I don't understand your proposed changes Pascale I think these systems are slightly different in eukaryotes comapred to prokaryotes In prokaryotes you have "true" two-component regulatory systems, but eukaryotic systems tend to be a bit more complicated (multistep phosphorelay, not just 2 components).
in pombe we have annotated: phosphorelay sensor kinase activity - mak1, mak2, mak3, histidine phosphotransfer kinase activity - mpr1 phosphorelay response regulator activity - mcs4, prr1
e.g.
and if you obsolete GO:0000156 phosphorelay response regulator activity, then what shouldw e annotate to instead (for the cases above?)

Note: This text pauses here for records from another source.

(** ** Bindings *)
Definition is_loopback (ip : IpAddr) : bool := match ip with V4 i => v4_is_loopback i | V6 i => v6_is_loopback i end.
Definition is_unspecified (ip : IpAddr) : bool := match ip with V4 i => v4_is_unspecified i | V6 i => v6_is_unspecified i end.
Definition is_multicast (ip : IpAddr) : bool := match ip with V4 i => v4_is_multicast i | V6 i => v6_is_multicast i end.

#[global] Instance SocketAddr_eq_dec : EqDecision SocketAddr.
Proof. solve_decision. Defined.

(** The checks [connect] repeats. *)
Definition endpoints_ok (proxy bridge : SocketAddr) : bool :=
  is_loopback (sa_ip proxy) && negb (sa_port proxy =? 0) && negb (sa_port bridge =? 0)
  && negb (is_unspecified (sa_ip bridge)) && negb (is_multicast (sa_ip bridge)).

Fixpoint check_bindings (identities : list bytes) (endpoints : list SocketAddr) (bridges : list BridgeTransport) : result IoError unit :=
  match bridges with
  | [] => Ok tt
  | entry :: rest =>
      let weak := match VerifyingKey_from_bytes (bt_identity entry) with Ok key => is_weak key | Err _ => true end in
      if weak || bool_decide (bt_identity entry ∈ identities) || bool_decide (bt_bridge entry ∈ endpoints)
         || negb (endpoints_ok (bt_proxy entry) (bt_bridge entry))
      then Err (transport_invalid "Invalid or duplicate bridge transport binding")
      else
        match encode_arguments (bt_arguments entry) with
        | Err e => Err e
        | Ok _ => check_bindings (bt_identity entry :: identities) (bt_bridge entry :: endpoints) rest
        end
  end.

(** [parse] is the JSON reader; [io] and [content] are the file. *)
Definition load_bindings (parse : bytes -> option (list BridgeTransport)) (io : bool) (content : option bytes) (maximum : nat)
    : result IoError (list BridgeTransport) :=
  match read_bounded_file io content 65536 with
  | Err e => Err e
  | Ok content =>
      match parse content with
      | None => Err (transport_invalid "Invalid bridge configuration JSON")
      | Some bridges =>
          if (length bridges =? 0)%nat || (maximum <? length bridges)%nat then Err (transport_invalid "Invalid number of transport bindings")
          else match check_bindings [] [] bridges with Err e => Err e | Ok _ => Ok bridges end
      end
  end.

Definition load_bridges parse io content := load_bindings parse io content 3.
Definition load_authorities parse io content := load_bindings parse io content 16.

(** ** The dialogue *)
Definition bridge_request (bridge : SocketAddr) : bytes :=
  [5; 1; 0] ++ match sa_ip bridge with V4 ip => [1] ++ v4_octets ip | V6 ip => [4] ++ v6_octets ip end ++ be_bytes 2 (sa_port bridge).

Definition argument_auth (arguments : bytes) : bytes := [1; Z.of_nat (length arguments) mod 256] ++ arguments ++ [1; 0].

Definition bound_length (atyp : Z) : M Conn nat :=
  if atyp =? 1 then ret 4%nat
  else if atyp =? 4 then ret 16%nat
  else if atyp =? 3 then
    let* length := read_u8 in
    let* _ := ensure (negb (length =? 0)) (transport_invalid "Empty transport bound address") in ret (Z.to_nat length)
  else fail (transport_invalid "Invalid transport address type").

Definition transport_handshake (bridge : SocketAddr) (arguments : bytes) : M Conn unit :=
  let* _ := write_all [5; 1; 2] in
  let* response := read_exact 2 in
  let* _ := ensure (bool_decide (response = [5; 2])) (transport_invalid "Transport refused argument authentication") in
  let* _ := write_all (argument_auth arguments) in
  let* response := read_exact 2 in
  let* _ := ensure (bool_decide (response = [1; 0])) (transport_invalid "Transport rejected arguments") in
  let* _ := write_all (bridge_request bridge) in
  let* header := read_exact 4 in
  let* _ := ensure (bool_decide (take 3 header = [5; 0; 0])) (transport_invalid "Transport connection rejected") in
  let* length := bound_length (header !!! 3%nat) in
  let* _ := read_exact (length + 2) in
  ret tt.

(** The addresses that were dialled, and the stream; [network] answers a dial. *)
Definition transport_connect (network : SocketAddr -> result Fault Conn) (proxy bridge : SocketAddr) (arguments : gmap bytes bytes)
    : list SocketAddr * result Fault Conn :=
  if negb (endpoints_ok proxy bridge) then ([], Err (Io (transport_invalid "Invalid transport or bridge endpoint")))
  else
    match encode_arguments arguments with
    | Err e => ([], Err (Io e))
    | Ok arguments =>
        ([proxy], match network proxy with
                  | Err e => Err e
                  | Ok stream => match transport_handshake bridge arguments stream with (stream, Ok _) => Ok stream | (_, Err e) => Err e end
                  end)
    end.

(** ** Reading arguments back

    How a transport reads its arguments: a backslash makes the next byte
    literal, a key ends at [=] and a value at [;] or the end. *)
Fixpoint read_arguments (key acc : bytes) (in_value : bool) (l : bytes) : option (list (bytes * bytes)) :=
  match l with
  | [] => if in_value then Some [(key, acc)] else None
  | c :: rest =>
      if c =? 92 then match rest with [] => None | d :: rest => read_arguments key (acc ++ [d]) in_value rest end
      else if in_value then
        if c =? 59 then ((key, acc) ::.) <$> read_arguments [] [] false rest else read_arguments key (acc ++ [c]) in_value rest
      else if c =? 61 then read_arguments acc [] true rest
      else if c =? 59 then None
      else read_arguments key (acc ++ [c]) in_value rest
  end.

Lemma read_escaped value key acc in_value rest :
  read_arguments key acc in_value (escape value ++ rest) = read_arguments key (acc ++ value) in_value rest.
Proof.
  revert acc. induction value as [|c value IH]; intros acc; cbn [escape]; [by rewrite app_nil_r|].
  replace (acc ++ c :: value) with ((acc ++ [c]) ++ value) by (by rewrite <- app_assoc). rewrite <- IH.
  destruct (Z.eqb_spec c 92) as [->|H1]; [done|]. destruct (Z.eqb_spec c 61) as [->|H2]; [done|]. destruct (Z.eqb_spec c 59) as [->|H3]; [done|].
  cbn. rewrite (proj2 (Z.eqb_neq _ _) H1), (proj2 (Z.eqb_neq _ _) H2), (proj2 (Z.eqb_neq _ _) H3). by destruct in_value.
Qed.

Definition pair_text (p : bytes * bytes) : bytes := escape p.1 ++ [61] ++ escape p.2.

OK very good, we will keep all the terms - in the 4-component version of the cascade, the phosphorelay sensor kinase and histidine phosphotransfer kinase activities are mediated by separate members of the pathway.
Thanks @Antonialock
I would like to hear from @thomaspd about Val's original question: is phosphorelay sensor kinase activity a signaling receptor activity? This fits the current definition of signaling receptor activity, "Receiving a signal and transmitting it in the cell to initiate a change in cell activity. A signal is a physical entity or change in state that is used to transfer information in order to trigger a response.", but is this too vast ?
Thanks, Pascale
I finally had time to look at this issue. I agree with @Antonialock. Thanks for keeping the terms.
@Antonialock I need a littte more help:
the definition is "Catalysis of the phosphorylation of a histidine residue in response to detection of an extracellular signal such as a chemical ligand or change in environment, to initiate a change in cell state or activity. The two-component sensor is a histidine kinase that autophosphorylates a histidine residue in its active site. The phosphate is then transferred to an aspartate residue in a downstream response regulator, to trigger a response."
I think that last sentence describes the GO:0009927 histidine phosphotransfer kinase activity (which is why I thought of a merge initially); do you think we should specify that this may be a different activity(in the 4-component system)?
Thanks, Pascale
Ok, this just got a bit more complicated...
Looking at wikipedia there might be a case to make these two different things in terms of MFs? (I always thought of multistep phosphorelays as a more complicated version of 2component systems, but they actually look a bit different, at least according to wikipedia...).
2 component system
multistep phosphorelay
assuming this is all true (it's from wikipedia....but I don't have time to dig deeper into it right now):
For 2 component systems: -HK can be annotated to GO:0000155 phosphorelay sensor kinase activity (rename term to 2-component sensor kinase activity to avoid confusion?) -Annotate RR to GO:0000156 but change the def to reflect that the RR catalyzes the transfer (note: need to check that wikipedia isn't wrong about this)
for multistep phosphorelay systems
Hi @Antonialock
I can see a case for making two processes; but shouldn't we just make two annotations to the proteins having both sensor kinase and and phosphotrasfer activities ?
And regarding
hPt to GO:0009927? - may need two terms? one for dimeric catalytic proteins and one for noncatalytic monomeric proteins?
I suggest we use 'contributes to' for the dimeric forms; we shouldn't create separate terms.
What do you think ?
Pascale
Sounds ok I think?
I’m happy to annotate according to the excellent guidelines that accompany the terms :-P
We can probably close this?
phosphorelay sensor kinase activity is no longer is_a receptor
is classed as a signaling receptor activity is that correct?